Obama verteidigte den Militäreinsatz in Libyen vehement gegen anhaltende Kritik im eigenen Land. "Einige Nationen können vielleicht die Kriegsgräuel in anderen Ländern ignorieren. Die USA sind da anders", sagte er in einer Rede an die Nation am Montagabend (Ortszeit). "Als Präsident konnte ich nicht so lange warten, bis es Bilder von Gemetzel und Massengräbern gibt." Deutschland hatte sich im UN-Sicherheitsrat bei der Entscheidung über die Einrichtung einer Flugverbotszone über Libyen enthalten.

Zusammen mit internationalen Partnern sei es gelungen, Gaddafi erheblich zu schwächen, sagte Obama: "Sein tödlicher Vormarsch (gegen die Rebellen) ist gestoppt." Der Militäreinsatz habe aber nicht zum Ziel, Gaddafi zu vertreiben. "Unsere Militärmission auszuweiten, um einen Regimewechsel einzuschließen, wäre ein Fehler", bekräftigte Obama und verwies auf die vielen Opfer des Irak-Krieges.

Während Obama in seiner Rede wiederholt auf die "begrenzte" Rolle der USA bei der Militäraktion hinwies, berichteten US-Zeitungen am Dienstag über eine Ausweitung der amerikanischen Luftangriffe auf Gaddafis Bodentruppen.
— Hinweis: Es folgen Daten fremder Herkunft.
(** C1, amended: in the revision with the mutex-guarded integers, a call
    of DoWeightedContext or DoWeighted with a request and a weight above
    math.MaxInt32 returns the error "Too heavy, drop some weight",
    whatever the context and the other goroutines do, and leaves the
    handler (both counters and the semaphore) as it was.  The revision
    with counter structs rejects no weight: on a constructed handler whose
    waiting counter has room, a call with a weight above the gate's total
    weight and a nil or background context is counted as waiting and
    waits at the gate forever. *)
Theorem C1_too_heavy_fails_fast
    (rh : Locked.RequestHandler) (rhc : Counted.RequestHandler)
    (s : Weighted) (wa : Counted.counter)
    (req : Request) (weight : Z) (ctx : option Context) (w : World) :
  let OverweightRequest :=
    Returns None (Some (errors_New "Too heavy, drop some weight")) in
  (MaxInt32 < weight ->
   exec (Locked.DoWeightedContext (Some req) weight ctx w) rh = (rh, OverweightRequest) /\
   exec (Locked.DoWeighted (Some req) weight w) rh = (rh, OverweightRequest)) /\
  (constructed rhc ->
   Counted.sem rhc = Some s -> Counted.waiting rhc = Some wa ->
   Counted.count wa <> Counted.max wa ->
   size s < weight ->
   ctx = None \/ ctx = Some Background ->
   exec (Counted.DoWeightedContext (Some req) weight ctx w) rhc
   = (Counted.set_waiting rhc (Counted.incr wa), Blocks)).
Proof.
  intros Over. split.
  - intros Hw. unfold Locked.DoWeighted, Locked.DoWeightedContext.
    destruct (Z.gtb_spec weight MaxInt32) as [_|Hle]; [|lia].
    split; reflexivity.
  - intros Hc Hs Hw Hroom Hbig Hctx.
    open_handler rhc Hc. simpl in Hs, Hw.
    injection Hs as <-. injection Hw as <-.
    apply call_waits_forever; try assumption.
    destruct Hgate as [Hsize Hheld].
    assert (Hn : (if weight <? 1 then 1 else weight) = weight)
      by (destruct (Z.ltb_spec weight 1); lia).
    rewrite Hn. unfold Acquire.
    destruct Hctx as [-> | ->];
      (destruct (Z.leb_spec weight (size se - cur se)); [lia|];
       destruct (Z.ltb_spec (size se) weight); [reflexivity|lia]).
Qed.


(** ** More on the revision with counter structs *)

(** A granted weight, given back, leaves the gate to the other holders:
    as it was when they released nothing. *)
Lemma Acquire_Release_held (s s' : Weighted) (ctx : Context) (n : Z) (w : World) :
  0 <= cur s -> Acquire s ctx n w = Granted s' ->
  exists s'', Release s' n = Some s'' /\ size s'' = size s /\
              0 <= cur s'' <= cur s /\ (released w <= 0 -> s'' = s).
Proof.
  intros Hc. unfold Acquire, Release, wait_done.
  assert (G : forall k, 0 <= k <= cur s -> (released w <= 0 -> k = 0) ->
            forall s', Granted {| size := size s; cur := cur s - k + n |} = Granted s' ->
            exists s'', (let c := cur s' - n in
                 if c <? 0 then None else Some {| size := size s'; cur := c |}) = Some s'' /\
                size s'' = size s /\ 0 <= cur s'' <= cur s /\
                (released w <= 0 -> s'' = s)).
  { intros k Hk Hz s0 E. injection E as <-. simpl.
    destruct (Z.ltb_spec (cur s - k + n - n) 0); [lia|].
    eexists; split; [reflexivity|]. simpl. repeat split; try lia.
    intros Hrel. rewrite (Hz Hrel).
    replace (cur s - 0 + n - n) with (cur s) by lia. destruct s; reflexivity. }
  destruct ctx as [|e|e]; try discriminate;
    (destruct (Z.leb_spec n (size s - cur s));
     [ replace (cur s + n) with (cur s - 0 + n) by lia; apply G; lia
     | destruct (Z.ltb_spec (size s) n); [discriminate|];
       destruct (Z.leb_spec n (size s - (cur s - Z.max 0 (Z.min (released w) (cur s)))));
       [apply G; lia | discriminate] ]).
Qed.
Die Attacken seien auch deutlich massiver geworden, hieß es in der "New York Times" und "Washington Post". So seien am vergangenen Wochenende erstmals tief fliegende Angriffsflugzeuge vom Typ AC-130 und A-10 eingesetzt worden.

Frankreich kündigte an, einen Botschafter in die libysche Rebellenhochburg Bengasi zu entsenden. Frankreich hatte als erstes Land im März den libyschen Nationalrat diplomatisch anerkannt, dann aber vergeblich versucht, die EU-Partner ebenfalls dazu zu bringen.